[WORK TO BE COMPLETED]:
Where in the data below does the word "what" appear? Copy every line that has it.

Stored items:
********************
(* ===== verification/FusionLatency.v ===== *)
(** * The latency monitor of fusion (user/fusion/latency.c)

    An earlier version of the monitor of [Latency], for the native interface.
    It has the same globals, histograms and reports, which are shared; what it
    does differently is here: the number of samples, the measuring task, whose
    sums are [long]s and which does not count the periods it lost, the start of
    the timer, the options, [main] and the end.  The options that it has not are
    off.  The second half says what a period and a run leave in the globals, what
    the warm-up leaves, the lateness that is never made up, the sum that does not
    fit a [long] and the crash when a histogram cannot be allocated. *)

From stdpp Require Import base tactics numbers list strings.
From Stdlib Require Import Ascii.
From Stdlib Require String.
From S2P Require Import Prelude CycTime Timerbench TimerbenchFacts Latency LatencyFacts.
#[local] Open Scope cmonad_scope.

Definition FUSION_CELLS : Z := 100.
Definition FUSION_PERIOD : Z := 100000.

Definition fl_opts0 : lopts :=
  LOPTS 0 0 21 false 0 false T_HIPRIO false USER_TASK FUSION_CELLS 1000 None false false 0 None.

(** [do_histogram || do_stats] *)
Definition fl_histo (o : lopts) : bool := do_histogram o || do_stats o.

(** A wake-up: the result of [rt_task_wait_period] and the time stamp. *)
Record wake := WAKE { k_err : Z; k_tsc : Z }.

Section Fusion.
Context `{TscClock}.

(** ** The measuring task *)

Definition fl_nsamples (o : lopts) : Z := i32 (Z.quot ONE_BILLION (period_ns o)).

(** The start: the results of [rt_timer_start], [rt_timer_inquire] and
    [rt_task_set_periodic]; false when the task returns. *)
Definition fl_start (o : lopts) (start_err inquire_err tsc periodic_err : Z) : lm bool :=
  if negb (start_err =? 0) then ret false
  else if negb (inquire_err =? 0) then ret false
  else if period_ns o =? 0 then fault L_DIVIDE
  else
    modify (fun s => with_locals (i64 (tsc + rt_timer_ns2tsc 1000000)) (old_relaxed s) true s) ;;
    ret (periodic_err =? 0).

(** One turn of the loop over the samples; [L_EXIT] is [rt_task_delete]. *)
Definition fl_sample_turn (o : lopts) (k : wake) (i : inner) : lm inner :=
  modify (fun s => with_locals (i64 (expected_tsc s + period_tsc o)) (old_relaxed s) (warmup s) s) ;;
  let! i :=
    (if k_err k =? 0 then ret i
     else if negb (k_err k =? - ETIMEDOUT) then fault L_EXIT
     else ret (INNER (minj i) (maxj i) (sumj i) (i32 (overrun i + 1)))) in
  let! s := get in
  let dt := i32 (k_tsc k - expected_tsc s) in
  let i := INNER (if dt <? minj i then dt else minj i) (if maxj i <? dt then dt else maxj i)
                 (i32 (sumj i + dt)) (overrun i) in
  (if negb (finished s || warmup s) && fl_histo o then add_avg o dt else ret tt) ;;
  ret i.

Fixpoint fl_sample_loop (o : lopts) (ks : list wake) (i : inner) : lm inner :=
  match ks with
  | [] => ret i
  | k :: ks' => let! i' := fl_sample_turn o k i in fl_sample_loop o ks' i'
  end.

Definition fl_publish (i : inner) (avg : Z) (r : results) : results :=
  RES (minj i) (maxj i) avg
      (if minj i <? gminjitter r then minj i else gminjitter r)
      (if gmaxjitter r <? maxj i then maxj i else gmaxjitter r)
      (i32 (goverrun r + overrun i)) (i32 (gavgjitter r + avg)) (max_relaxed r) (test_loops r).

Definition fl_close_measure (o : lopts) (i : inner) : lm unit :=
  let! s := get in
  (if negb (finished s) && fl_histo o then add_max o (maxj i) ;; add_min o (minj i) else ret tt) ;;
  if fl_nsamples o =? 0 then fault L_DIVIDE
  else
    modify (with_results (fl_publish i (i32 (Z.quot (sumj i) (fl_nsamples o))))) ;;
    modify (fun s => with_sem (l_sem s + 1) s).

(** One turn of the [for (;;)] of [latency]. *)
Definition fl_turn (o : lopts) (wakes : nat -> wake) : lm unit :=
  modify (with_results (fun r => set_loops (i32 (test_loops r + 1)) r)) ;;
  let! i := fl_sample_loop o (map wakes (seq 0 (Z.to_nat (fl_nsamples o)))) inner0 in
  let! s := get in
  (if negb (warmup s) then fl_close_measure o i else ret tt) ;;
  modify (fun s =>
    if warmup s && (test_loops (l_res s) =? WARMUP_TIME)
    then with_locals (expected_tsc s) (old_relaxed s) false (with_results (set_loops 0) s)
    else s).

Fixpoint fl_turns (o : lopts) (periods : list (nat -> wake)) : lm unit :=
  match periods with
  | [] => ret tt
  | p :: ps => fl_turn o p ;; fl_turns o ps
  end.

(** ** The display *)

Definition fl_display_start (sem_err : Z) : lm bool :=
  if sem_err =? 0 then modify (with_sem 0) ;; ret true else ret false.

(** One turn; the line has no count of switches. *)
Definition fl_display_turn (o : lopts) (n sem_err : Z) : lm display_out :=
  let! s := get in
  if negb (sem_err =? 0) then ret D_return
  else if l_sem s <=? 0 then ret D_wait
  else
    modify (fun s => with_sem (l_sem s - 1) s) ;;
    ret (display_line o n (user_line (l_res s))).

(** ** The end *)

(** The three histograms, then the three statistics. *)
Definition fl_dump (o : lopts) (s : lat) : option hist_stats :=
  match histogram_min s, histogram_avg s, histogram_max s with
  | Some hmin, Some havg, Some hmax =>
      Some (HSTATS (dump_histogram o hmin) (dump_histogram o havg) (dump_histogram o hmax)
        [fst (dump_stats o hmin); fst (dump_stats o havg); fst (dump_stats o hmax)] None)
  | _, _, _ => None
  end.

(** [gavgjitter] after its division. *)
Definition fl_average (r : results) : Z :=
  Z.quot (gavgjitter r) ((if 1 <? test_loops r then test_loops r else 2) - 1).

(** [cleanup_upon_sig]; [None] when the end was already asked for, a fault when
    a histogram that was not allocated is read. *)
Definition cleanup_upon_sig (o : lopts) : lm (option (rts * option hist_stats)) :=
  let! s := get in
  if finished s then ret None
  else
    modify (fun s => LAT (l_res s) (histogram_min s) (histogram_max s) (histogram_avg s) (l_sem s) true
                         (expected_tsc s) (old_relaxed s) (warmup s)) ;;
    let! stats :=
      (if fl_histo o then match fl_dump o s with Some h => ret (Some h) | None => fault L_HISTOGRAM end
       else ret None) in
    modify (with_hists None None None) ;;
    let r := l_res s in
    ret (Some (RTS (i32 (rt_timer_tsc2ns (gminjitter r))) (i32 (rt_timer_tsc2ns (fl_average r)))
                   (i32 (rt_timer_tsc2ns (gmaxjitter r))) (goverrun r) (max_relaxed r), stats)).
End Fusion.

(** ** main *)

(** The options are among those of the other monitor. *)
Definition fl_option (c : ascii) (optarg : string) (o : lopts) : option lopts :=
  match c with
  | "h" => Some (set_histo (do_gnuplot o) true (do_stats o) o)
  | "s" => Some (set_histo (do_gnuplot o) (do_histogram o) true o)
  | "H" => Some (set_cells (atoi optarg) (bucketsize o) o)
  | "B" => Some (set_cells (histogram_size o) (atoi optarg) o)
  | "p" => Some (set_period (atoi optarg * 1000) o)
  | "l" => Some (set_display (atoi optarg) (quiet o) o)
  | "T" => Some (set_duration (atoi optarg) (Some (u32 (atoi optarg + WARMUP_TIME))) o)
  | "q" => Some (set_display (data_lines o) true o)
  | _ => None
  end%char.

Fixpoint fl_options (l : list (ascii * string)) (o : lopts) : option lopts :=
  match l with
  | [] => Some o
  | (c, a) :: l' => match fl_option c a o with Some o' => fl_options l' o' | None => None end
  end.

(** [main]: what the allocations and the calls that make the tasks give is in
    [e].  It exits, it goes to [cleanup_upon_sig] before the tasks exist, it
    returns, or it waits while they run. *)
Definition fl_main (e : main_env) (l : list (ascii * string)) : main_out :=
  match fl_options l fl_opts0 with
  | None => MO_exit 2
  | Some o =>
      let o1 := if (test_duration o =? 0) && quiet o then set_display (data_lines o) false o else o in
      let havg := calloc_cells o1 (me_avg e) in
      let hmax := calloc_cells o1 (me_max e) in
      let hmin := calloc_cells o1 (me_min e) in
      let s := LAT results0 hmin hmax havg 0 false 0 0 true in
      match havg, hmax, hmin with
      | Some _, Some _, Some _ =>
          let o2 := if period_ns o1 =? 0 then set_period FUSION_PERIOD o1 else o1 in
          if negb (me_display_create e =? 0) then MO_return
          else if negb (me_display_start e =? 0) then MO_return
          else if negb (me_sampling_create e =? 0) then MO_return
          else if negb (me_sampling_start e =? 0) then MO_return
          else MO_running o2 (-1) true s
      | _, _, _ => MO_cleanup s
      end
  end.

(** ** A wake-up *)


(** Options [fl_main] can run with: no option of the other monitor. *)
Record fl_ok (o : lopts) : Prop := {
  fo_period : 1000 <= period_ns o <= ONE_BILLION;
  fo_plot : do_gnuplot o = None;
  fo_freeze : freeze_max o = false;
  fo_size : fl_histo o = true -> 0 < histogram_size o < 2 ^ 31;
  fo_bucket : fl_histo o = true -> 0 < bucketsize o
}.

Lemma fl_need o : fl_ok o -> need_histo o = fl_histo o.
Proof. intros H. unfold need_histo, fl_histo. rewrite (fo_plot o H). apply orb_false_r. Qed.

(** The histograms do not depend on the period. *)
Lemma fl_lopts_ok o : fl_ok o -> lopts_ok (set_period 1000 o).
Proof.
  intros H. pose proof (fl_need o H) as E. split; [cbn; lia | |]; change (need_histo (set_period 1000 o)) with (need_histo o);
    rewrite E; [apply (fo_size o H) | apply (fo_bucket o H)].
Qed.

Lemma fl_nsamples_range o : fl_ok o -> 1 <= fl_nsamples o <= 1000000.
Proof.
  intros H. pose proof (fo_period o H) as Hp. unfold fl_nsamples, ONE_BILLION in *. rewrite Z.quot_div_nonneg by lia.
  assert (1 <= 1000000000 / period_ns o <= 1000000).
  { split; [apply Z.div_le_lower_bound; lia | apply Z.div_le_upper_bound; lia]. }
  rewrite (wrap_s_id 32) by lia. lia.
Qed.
********************
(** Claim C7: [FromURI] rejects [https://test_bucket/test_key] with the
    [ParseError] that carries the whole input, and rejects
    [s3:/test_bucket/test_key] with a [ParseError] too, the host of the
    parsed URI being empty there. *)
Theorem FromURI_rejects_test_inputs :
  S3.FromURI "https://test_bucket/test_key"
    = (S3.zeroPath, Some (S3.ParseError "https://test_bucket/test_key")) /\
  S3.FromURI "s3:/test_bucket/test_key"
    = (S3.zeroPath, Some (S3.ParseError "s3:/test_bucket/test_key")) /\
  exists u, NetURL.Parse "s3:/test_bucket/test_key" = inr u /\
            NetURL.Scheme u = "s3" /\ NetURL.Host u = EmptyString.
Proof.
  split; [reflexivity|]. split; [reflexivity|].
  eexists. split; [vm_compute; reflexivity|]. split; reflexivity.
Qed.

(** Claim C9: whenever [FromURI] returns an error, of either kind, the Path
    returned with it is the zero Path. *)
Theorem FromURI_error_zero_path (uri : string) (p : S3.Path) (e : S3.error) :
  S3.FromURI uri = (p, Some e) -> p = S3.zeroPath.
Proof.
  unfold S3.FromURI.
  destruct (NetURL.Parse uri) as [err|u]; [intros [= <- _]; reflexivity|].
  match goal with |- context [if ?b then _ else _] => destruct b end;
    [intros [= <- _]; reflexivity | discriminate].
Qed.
********************
[RESPONSE]:
    It has the same globals, histograms and reports, which are shared; what it
    off.  The second half says what a period and a run leave in the globals, what
(** [main]: what the allocations and the calls that make the tasks give is in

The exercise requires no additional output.